On Thursday, it will be ten years since Frank Sinatra died, but that doesn’t mean he isn’t making a comeback:
A new era is beginning in the career of Frank Sinatra even if the Chairman of the Board isn’t here to participate.
The iconic singer died May 14, 1998, and the 10th anniversary is being marked with a flurry of activity, including a new U.S. postage stamp with his likeness, lavish new CD and DVD collections, a major revival of his films on television and high-profile media appearances by his children.
This surge in all things Sinatra is more than just a fleeting commemoration, however — it’s more like the beginning of a corporate brand roll-out.
What Sinatra offers to any venture is that most elusive of auras: eternal cool. Like Elvis Presley, James Dean or Marilyn Monroe, Sinatra’s image has compass-point clarity in pop culture despite the passage of time. For advertisers, he could be an especially potent signifier of sophisticated standards and rakish elegance, and Warner executives sound like gamblers with winning hands when they talk about it.

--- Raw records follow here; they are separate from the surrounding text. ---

(** The first round: the part [P] of the queue has been passed. *)
Lemma sc_first R P ph g h fuel :
  sc_state ph g (R ++ P) → L = P ++ R →
  (∀ j, j ∈ R → acc ph j = acc ph0 j) →
  (∀ j, j ∈ P → user j = true → acc ph j = false ∧ acc ph0 j = true) →
  Exists (λ j, user j = true) L → head (R ++ P) = Some h →
  (length R + length L ≤ fuel)%nat →
  ∃ ph' g' v A B, SCFIFO_loop fuel pd h (st ph g) = Ok v (st ph' g') ∧
    scfifo_victim user (acc ph0) L = Some v ∧ L = A ++ v :: B ∧ sc_state ph' g' (v :: B ++ A).
Proof.
  revert P ph g h fuel. induction R as [|j R IH]; intros P ph g h fuel Hs HL HR HP Hex Hh Hf.
  - rewrite app_nil_r in HL. simpl in Hs, Hh.
    destruct (sc_second P [] ph g h fuel) as (ph' & g' & v & A & B & E & HP' & HA & Hv & Hs').
    { by rewrite app_nil_r. }
    { intros k Hk Hu. apply HP; [by rewrite <- HL|done]. }
    { by rewrite <- HL. }
    { by rewrite app_nil_r. }
    { rewrite HL in Hf. lia. }
    exists ph', g', v, A, B. split; [done|]. split; [|split; [by rewrite HL|done]].
    unfold scfifo_victim. rewrite list_find_absent.
    + rewrite HL, HP'. by rewrite list_find_middle.
    + rewrite HL. intros k Hk [Hu Ha]%andb_true_iff. destruct (HP k Hk Hu) as [_ Ha0].
      by rewrite Ha0 in Ha.
  - simpl in Hh, Hf. injection Hh as <-. destruct fuel as [|fuel]; [lia|].
    pose proof (dll_nodup _ _ (proj1 (sc_links _ _ _ Hs))) as Hnd1. simpl in Hnd1.
    apply NoDup_cons in Hnd1 as [Hj1 _].
    destruct (sc_round ph g j (R ++ P) fuel Hs (sc_more _ _ _ _ Hs))
      as [[Hv E]|(Hv & ph' & g' & h' & Hh' & E & Hs' & Hj & Hk)].
    + exists ph, g, j, P, R. split; [done|]. split; [|split; [done|done]].
      rewrite HR in Hv by set_solver. unfold scfifo_victim. rewrite HL, list_find_middle; [done|done|].
      intros k Hk [Hu Ha]%andb_true_iff. destruct (HP k Hk Hu) as [_ Ha0]. by rewrite Ha0 in Ha.
    + rewrite <- app_assoc in Hs', Hh'.
      destruct (IH (P ++ [j]) ph' g' h' fuel) as (ph2 & g2 & v & A & B & E2 & Hvic & HL2 & Hs2); auto.
      { by rewrite <- app_assoc. }
      { intros k Hk'. rewrite Hk; [apply HR; set_solver|rewrite HL; set_solver|set_solver]. }
      { intros k Hk' Hu. destruct (decide (k = j)) as [->|Hne].
        - split; [by apply Hj|]. rewrite Hu, HR in Hv by set_solver.
          by destruct (acc ph0 j).
        - assert (k ∈ P) by set_solver. rewrite Hk by (rewrite ?HL; set_solver). by apply HP. }
      { lia. }
      exists ph2, g2, v, A, B. by rewrite E.
Qed.
End SecondChance.

(** [choosePageToSwap] under SCFIFO. *)
Lemma choose_scfifo d PG Lf O X (s : kernel F) i p ph g x c L :
  SELECTION = SCFIFO → runs s i → global_pgdir_flag s ≠ 1 →
  vm_inv d PG ph Lf O X → links g L → resident O (pgdir p) g L →
  (∀ j k, j ∈ L → k ∈ L →
     vpn (page_id (page_at g j)) = vpn (page_id (page_at g k)) → j = k) →
  (2 ≤ length L)%nat → Exists (λ j, user_at ph p g j = true) L →
  ∃ ph' g' v A B,
    choosePageToSwap (frame s i p ph g x c) = Ok (Some v) (frame s i p ph' g' x c) ∧
    scfifo_victim (user_at ph p g)
      (λ j, has (pte_of (mem ph) (pgdir p) (vpn (page_id (page_at g j)))) PTE_A) L = Some v ∧
    L = A ++ v :: B ∧ sc_state d PG Lf O X p ph g L ph' g' (v :: B ++ A).
Proof.
  intros Hsel Hr Hflag Hinv Hl Hres Hid Htwo Hex.
  pose proof (dll_length _ _ (proj1 Hl)) as Hlen.
  destruct L as [|h R]; [simpl in Htwo; lia|].
  assert (Hs : sc_state d PG Lf O X p ph g (h :: R) ph g ((h :: R) ++ [])).
  { rewrite app_nil_r. split; try done; by split. }
  destruct (sc_first d PG Lf O X s i p ph g x c (h :: R) Hr Hres Hid Htwo (h :: R) [] ph g h SCFIFO_fuel Hs)
    as (ph' & g' & v & A & B & E & Hv & HL & Hs'); try done.
  { intros ? ?%not_elem_of_nil; done. }
  { unfold SCFIFO_fuel. lia. }
  exists ph', g', v, A, B. split; [|done].
  unfold choosePageToSwap. erewrite bind_ok by (by apply on_paging_frame).
  erewrite bind_ok by (by apply swap_pgdir_eq).
  rewrite (dll_head _ _ (proj1 Hl)). cbn [lookup list_lookup]. rewrite Hsel.
  by erewrite bind_ok by exact E.
Qed.
(* ===== verification/CopySpec.v ===== *)
(** * CopySpec: [copyuvm] copies an address space for [fork]

    The parent's pages are shared copy-on-write, pages in the swap file are
    entered in the child's page table; without memory the copy is undone. *)

From S2P Require Import Prelude Mmu Phys Config Kalloc PageTable Vmspace UvmInv CopyInv State.
From S2P Require Import PageList Swap Uvm UvmSpec.

Section CopySpec.
Context `{ConfigOk} {F : Type} `{FileSystem F}.

Notation owners := (Z → gset (Z * Z)).

Section Copying.
Context (d : Z) (PG : list Z) (X : Z → Z) (pd ch : Z).
Context (ph0 : phys) (L0 : list Z) (O0 : owners).
Hypothesis Hpd : pd ∈ PG.
Hypothesis Hch : ch ∈ PG.
Hypothesis Hne : ch ≠ pd.
Hypothesis HX : ∀ f v, (pd, v) ∈ O0 f → X f = 0.
Hypothesis Hlen : Z.of_nat (length PG) < 8192.

(** While copying: all other address spaces are as in [ph0], and the child's
    pages are pages of the parent. *)
Record copying (ph : phys) (L : list Z) (O : owners) : Prop := {
  cg_inv : vm_inv d PG ph L O X;
  cg_other : ∀ f pg w, pg ≠ ch → (pg, w) ∈ O f ↔ (pg, w) ∈ O0 f;
  cg_child : ∀ f w, (ch, w) ∈ O f → (pd, w) ∈ O0 f;
  cg_user : ∀ pg va, pg ∈ PG → user_va_ok va → pg ≠ ch →
    user_byte (mem ph) pg va = user_byte (mem ph0) pg va;
  cg_tight : tight PG ph0 L0 O0 X → tight PG ph L O X;
  cg_free : ∃ A, L0 = A ++ L;
  cg_lock : use_lock ph = use_lock ph0
}.

(** The pages below [v] have been copied. *)
Record copied (v : Z) (ph : phys) (L : list Z) (O : owners) : Prop := {
  cd_ing : copying ph L O;
  cd_pte : ∀ pg w, pg ∈ PG → user_vpn w → pte_of (mem ph) pg w =
    if decide (pg = ch) then (if decide (w < v) then child_pte (pte_of (mem ph0) pd w) else 0)
    else if decide (pg = pd ∧ w < v) then parent_pte (pte_of (mem ph0) pd w)
    else pte_of (mem ph0) pg w;
  cd_child : ∀ va, user_va_ok va → vpn va < v →
    user_byte (mem ph) ch va = user_byte (mem ph0) pd va
}.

“There’s a famous old saying that, ‘It’s Frank Sinatra’s world, we just live in it,’ and that’s kind of how we feel around here now,” said Jimmy Edwards, one of the executives at Warner’s Rhino Records who will be leading the day-to-day operations of Frank Sinatra Enterprises LLC. “Frank opens the door to a very exclusive club. . . . He crosses so many zones too; he’s working-class, but he also runs around with the country-club set.”
And it seems to be stronger than ever, even without Sinatra around.
Interestingly enough, he apparently had doubt about how long his legacy would last:
After decades in the spotlight, Frank Sinatra performed in front of a live audience for the last time in February 1995. The final song was “The Best Is Yet to Come,” but his health made a liar of the lyrics. Two years later, his body giving out, he sent daughter Nancy to accept a Congressional Gold Medal in his name.
In his final months, staring into the twilight, the music titan wondered how he would be remembered. During one late-night conversation, Tina Sinatra remembered, he said his legacy might be as fragile as vintage vinyl.
“He said he thought it depended on who held him close to their heart in their record collection and if they’d pass it all on,” she recalled. “He wasn’t certain. There was no arrogance. There was doubt in his voice.”
This month, Sinatra’s voice will be everywhere and his legacy difficult to ignore.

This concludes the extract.